## Exercise goal
After locating the line that contains "Fixpoint scan_startIdx (afterID" in the data below, set down exactly that line and each one after it through the line that contains "let startIdx := scan_startIdx", and nothing more.
BEGIN Provided information
(** * TTC-cli-messanger: the relay server's message broker

    A shallow embedding of the server core of the chat relay, followed by
    the properties of that code. The modules follow the packages of
    [cli-server/internal]: [models] (the bounded message buffer), [utils]
    (the colour palette and the identifier generator), [services] (the chat
    service with its waiter registry), [auth] (the access controller, which
    is the other half of package [services]) and [controllers] (the send
    handler).

    Conventions of the embedding:
    - Go's [int], [int64] and [uint64] are [Z]; wrap-around is written out
      where the code can reach it ([wrap_int64], [wrap_uint64]).
    - [time.Time] is a [Z] (nanoseconds since the Unix epoch) and
      [time.Duration] a [Z] (nanoseconds). Each call of [time.Now()] is an
      explicit argument of the embedded function.
    - A slice is a [list]; a Go [map] is a [gmap]; a pointer to a record that
      is stored in a map or slice is the record itself, updated in place by
      re-inserting it.
    - A run-time panic is [None] of an [option] result.
    - The mutexes serialise the operations; an operation that holds its lock
      for its whole body is one atomic state transformer. *)

From Stdlib Require Import ZArith QArith Lia Ascii.
From stdpp Require Import gmap strings list fin_maps.

Local Open Scope Z_scope.

(** ** Machine integers *)

Definition wrap_uint64 (n : Z) : Z := n mod 2 ^ 64.

Definition wrap_int64 (n : Z) : Z := (n + 2 ^ 63) mod 2 ^ 64 - 2 ^ 63.

Definition max_int64 : Z := 2 ^ 63 - 1.

(** ** Package models: messages and the message buffer *)

Module models.

(** [type Message struct]; [Timestamp] and [ExpireAt] are [time.Time]. *)
Record Message := mkMessage {
  ID : string;
  Username : string;
  Content : string;
  Color : string;
  Timestamp : Z;
  ExpireAt : Z
}.

(** [msg.ExpireAt = t] *)
Definition set_ExpireAt (msg : Message) (t : Z) : Message :=
  {| ID := ID msg; Username := Username msg; Content := Content msg;
     Color := Color msg; Timestamp := Timestamp msg; ExpireAt := t |}.

(** [type MessageBuffer struct] without its mutex. *)
Record MessageBuffer := mkMessageBuffer {
  messages : list Message;
  maxSize : Z;
  ttl : Z
}.

Definition set_messages (mb : MessageBuffer) (l : list Message) : MessageBuffer :=
  {| messages := l; maxSize := maxSize mb; ttl := ttl mb |}.

(** [len(mb.messages)] as a Go [int]. *)
Definition len (l : list Message) : Z := Z.of_nat (length l).

(** [NewMessageBuffer(maxSize, ttl)]: an empty slice. *)
Definition NewMessageBuffer (maxSize ttl : Z) : MessageBuffer :=
  {| messages := []; maxSize := maxSize; ttl := ttl |}.

(** [func (mb *MessageBuffer) Add(msg *Message)]; [now] is the reading of
    [time.Now()]. The slice expression [mb.messages[1:]] is taken only when
    the slice is longer than [maxSize]; it drops the first element (and is
    the empty slice on the empty slice, which [drop 1] also gives). *)
Definition Add (now : Z) (msg : Message) (mb : MessageBuffer) : MessageBuffer :=
  let msg := set_ExpireAt msg (now + ttl mb) in
  let msgs := messages mb ++ [msg] in
  if len msgs >? maxSize mb
  then set_messages mb (drop 1 msgs)
  else set_messages mb msgs.

(** [func (mb *MessageBuffer) getLastMessages(limit int)]. A negative
    [limit] with a non-empty buffer reaches [make([]*Message, limit)],
    which panics. *)
Definition getLastMessages (mb : MessageBuffer) (limit : Z) : option (list Message) :=
  if len (messages mb) =? 0 then Some []
  else if len (messages mb) <=? limit then Some (messages mb)
  else if limit <? 0 then None
  else Some (drop (Z.to_nat (len (messages mb) - limit)) (messages mb)).

(** The loop of [GetAfter]: [startIdx] after ranging over [msgs], whose
    first element has index [i]; [-1] when no identifier matches. *)
Fixpoint scan_startIdx (afterID : string) (msgs : list Message) (i : Z) : Z :=
  match msgs with
  | [] => -1
  | msg :: rest =>
      if String.eqb (ID msg) afterID then i + 1
      else scan_startIdx afterID rest (i + 1)
  end.

(** [func (mb *MessageBuffer) GetAfter(afterID string, limit int)] *)
Definition GetAfter (mb : MessageBuffer) (afterID : string) (limit : Z)
  : option (list Message) :=
  if String.eqb afterID "" then getLastMessages mb limit
  else
    let startIdx := scan_startIdx afterID (messages mb) 0 in
    if (startIdx <? 0) || (startIdx >=? len (messages mb)) then Some []
    else Some (drop (Z.to_nat startIdx) (messages mb)).

(** One tick of [cleanupLoop]: keeps the messages whose expiry is after
    [now], in order. *)
Definition cleanup (now : Z) (mb : MessageBuffer) : MessageBuffer :=
  set_messages mb (filter (fun msg => now < ExpireAt msg) (messages mb)).

(** [func (mb *MessageBuffer) Len() int] *)
Definition Len (mb : MessageBuffer) : Z := len (messages mb).

(** A sequence of [Add] calls, each with its clock reading, oldest first. *)
Definition AddAll (calls : list (Z * Message)) (mb : MessageBuffer) : MessageBuffer :=
  foldl (fun mb c => Add (fst c) (snd c) mb) mb calls.

(** What [Add] stores for the call [c] on a buffer with time-to-live [ttl]. *)
Definition stored (ttl : Z) (c : Z * Message) : Message :=
  set_ExpireAt (snd c) (fst c + ttl).

End models.

(** ** Package utils: the colour palette and the identifier generator *)

Module utils.

(** [var validColors = map[string]bool{...}] *)
Definition validColors : gmap string bool :=
  <["[red]" := true]> (<["[green]" := true]> (<["[yellow]" := true]>
  (<["[blue]" := true]> (<["[magenta]" := true]> (<["[cyan]" := true]>
  (<["[white]" := true]> (<["[black]" := true]> (<["" := true]> ∅)))))))).

(** [func IsValidColor(color string) bool]: a missing key reads as the
    zero value [false]. *)
Definition IsValidColor (color : string) : bool :=
  default false (validColors !! color).

(** The byte of the decimal digit [d]: [byte(d + '0')]. *)
Definition digit_char (d : Z) : Ascii.ascii := Ascii.ascii_of_N (Z.to_N (48 + d)).

(** The digit loop of Go's decimal formatting: the least significant
    digit is written first, at the end of the buffer [acc]; the loop ends
    when the rest is below ten. [fuel] bounds the number of digits. *)
Fixpoint format_digits (fuel : nat) (u : Z) (acc : string) : string :=
  match fuel with
  | O => acc
  | S fuel' =>
      if u <? 10 then String (digit_char u) acc
      else format_digits fuel' (u / 10) (String (digit_char (u mod 10)) acc)
  end.

(** [%d] of a [uint64]: at most twenty digits. *)
Definition FormatUint (u : Z) : string := format_digits 20 u "".

(** [%d] of an [int64]. *)
Definition FormatInt (i : Z) : string :=
  if i <? 0 then String "-"%char (FormatUint (- i)) else FormatUint i.

(** [func GenerateID() string] on the package variable [counter]
    ([uint64]); [now] is [time.Now().UnixNano()]. Returns the identifier
    and the new value of [counter]. *)
Definition GenerateID (now : Z) (counter : Z) : string * Z :=
  let newCounter := wrap_uint64 (counter + 1) in
  ("msg_" +:+ FormatInt now +:+ "_" +:+ FormatUint newCounter, newCounter).

(** Successive calls of [GenerateID], one per clock reading, in arrival
    order. *)
Fixpoint GenerateIDs (clock : list Z) (counter : Z) : list string :=
  match clock with
  | [] => []
  | now :: clock' =>
      let r := GenerateID now counter in
      fst r :: GenerateIDs clock' (snd r)
  end.

(** Three notions used to state the properties of identifiers. The
    numeric value of a string of decimal digits: *)
Fixpoint digits_value (s : string) : Z :=
  match s with
  | EmptyString => 0
  | String c s' =>
      (Z.of_N (Ascii.N_of_ascii c) - 48) * 10 ^ Z.of_nat (String.length s')
      + digits_value s'
  end.

(** every byte of [s] is a decimal digit: *)
Fixpoint all_digits (s : string) : bool :=
  match s with
  | EmptyString => true
  | String c s' =>
      (48 <=? Z.of_N (Ascii.N_of_ascii c)) && (Z.of_N (Ascii.N_of_ascii c) <=? 57)
      && all_digits s'
  end.

(** the byte [c] occurs in [s]: *)
Fixpoint has_byte (c : Ascii.ascii) (s : string) : bool :=
  match s with
  | EmptyString => false
  | String c' s' => Ascii.eqb c' c || has_byte c s'
  end.

End utils.

(** ** Package services: the chat service (broker) *)

Module services.
Import models utils.

(** [errors.New(text)] *)
Definition error := string.

Definition ErrInvalidInput : error := "username and content cannot be empty".
Definition ErrBusy : error := "server is busy".

(** A Go result pair [(value, error)] with exactly one side set. *)
Inductive result (A : Type) : Type :=
| Ok (a : A)
| Err (e : error).
Arguments Ok {A} a.
Arguments Err {A} e.

(** [type ChatService struct] without its mutex. A waiter is a reference
    to a channel of the heap [chans] below. *)
Record ChatService := mkChatService {
  buffer : MessageBuffer;
  waiters : gmap string nat;
  maxWaiters : Z;
  msgCounter : Z
}.

(** The state the service's methods act on: the service, the channels
    made by [WaitForMessages] (reference to number of buffered signals; a
    closed channel has no entry), the next fresh reference, and the package
    variable [utils.counter]. *)
Record World := mkWorld {
  chat : ChatService;
  chans : gmap nat nat;
  next_chan : nat;
  counter : Z
}.

Definition set_buffer (s : ChatService) (b : MessageBuffer) : ChatService :=
  {| buffer := b; waiters := waiters s; maxWaiters := maxWaiters s;
     msgCounter := msgCounter s |}.

Definition set_waiters (s : ChatService) (ws : gmap string nat) : ChatService :=
  {| buffer := buffer s; waiters := ws; maxWaiters := maxWaiters s;
     msgCounter := msgCounter s |}.

Definition set_msgCounter (s : ChatService) (n : Z) : ChatService :=
  {| buffer := buffer s; waiters := waiters s; maxWaiters := maxWaiters s;
     msgCounter := n |}.

Definition set_chat (w : World) (s : ChatService) : World :=
  {| chat := s; chans := chans w; next_chan := next_chan w; counter := counter w |}.

Definition set_chans (w : World) (cs : gmap nat nat) : World :=
  {| chat := chat w; chans := cs; next_chan := next_chan w; counter := counter w |}.

Definition set_counter (w : World) (n : Z) : World :=
  {| chat := chat w; chans := chans w; next_chan := next_chan w; counter := n |}.

(** [func NewChatService(buffer *models.MessageBuffer) *ChatService] *)
Definition NewChatService (buffer : MessageBuffer) : ChatService :=
  {| buffer := buffer; waiters := ∅; maxWaiters := 1000; msgCounter := 0 |}.

(** The state at start-up. *)
Definition NewWorld (buffer : MessageBuffer) : World :=
  {| chat := NewChatService buffer; chans := ∅; next_chan := O; counter := 0 |}.

(** The zero [time.Time] (1 January of year 1) in nanoseconds. *)
Definition zero_time : Z := -62135596800 * 10 ^ 9.

(** [select { case waiter <- struct{}{}: default: }] on a channel of
    capacity one: a full channel is skipped, a closed channel panics. *)
Definition try_send (waiter : nat) (cs : gmap nat nat) : option (gmap nat nat) :=
  match cs !! waiter with
  | None => None
  | Some n => if (n <? 1)%nat then Some (<[waiter := S n]> cs) else Some cs
  end.

(** [func (s *ChatService) notifyWaiters()] *)
Definition notifyWaiters (w : World) : option World :=
  cs ← foldl (fun acc e => acc ≫= try_send (snd e)) (Some (chans w))
             (map_to_list (waiters (chat w)));
  Some (set_chans w cs).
END Provided information
## Output of the task
Fixpoint scan_startIdx (afterID : string) (msgs : list Message) (i : Z) : Z :=
  match msgs with
  | [] => -1
  | msg :: rest =>
      if String.eqb (ID msg) afterID then i + 1
      else scan_startIdx afterID rest (i + 1)
  end.

(** [func (mb *MessageBuffer) GetAfter(afterID string, limit int)] *)
Definition GetAfter (mb : MessageBuffer) (afterID : string) (limit : Z)
  : option (list Message) :=
  if String.eqb afterID "" then getLastMessages mb limit
  else
    let startIdx := scan_startIdx afterID (messages mb) 0 in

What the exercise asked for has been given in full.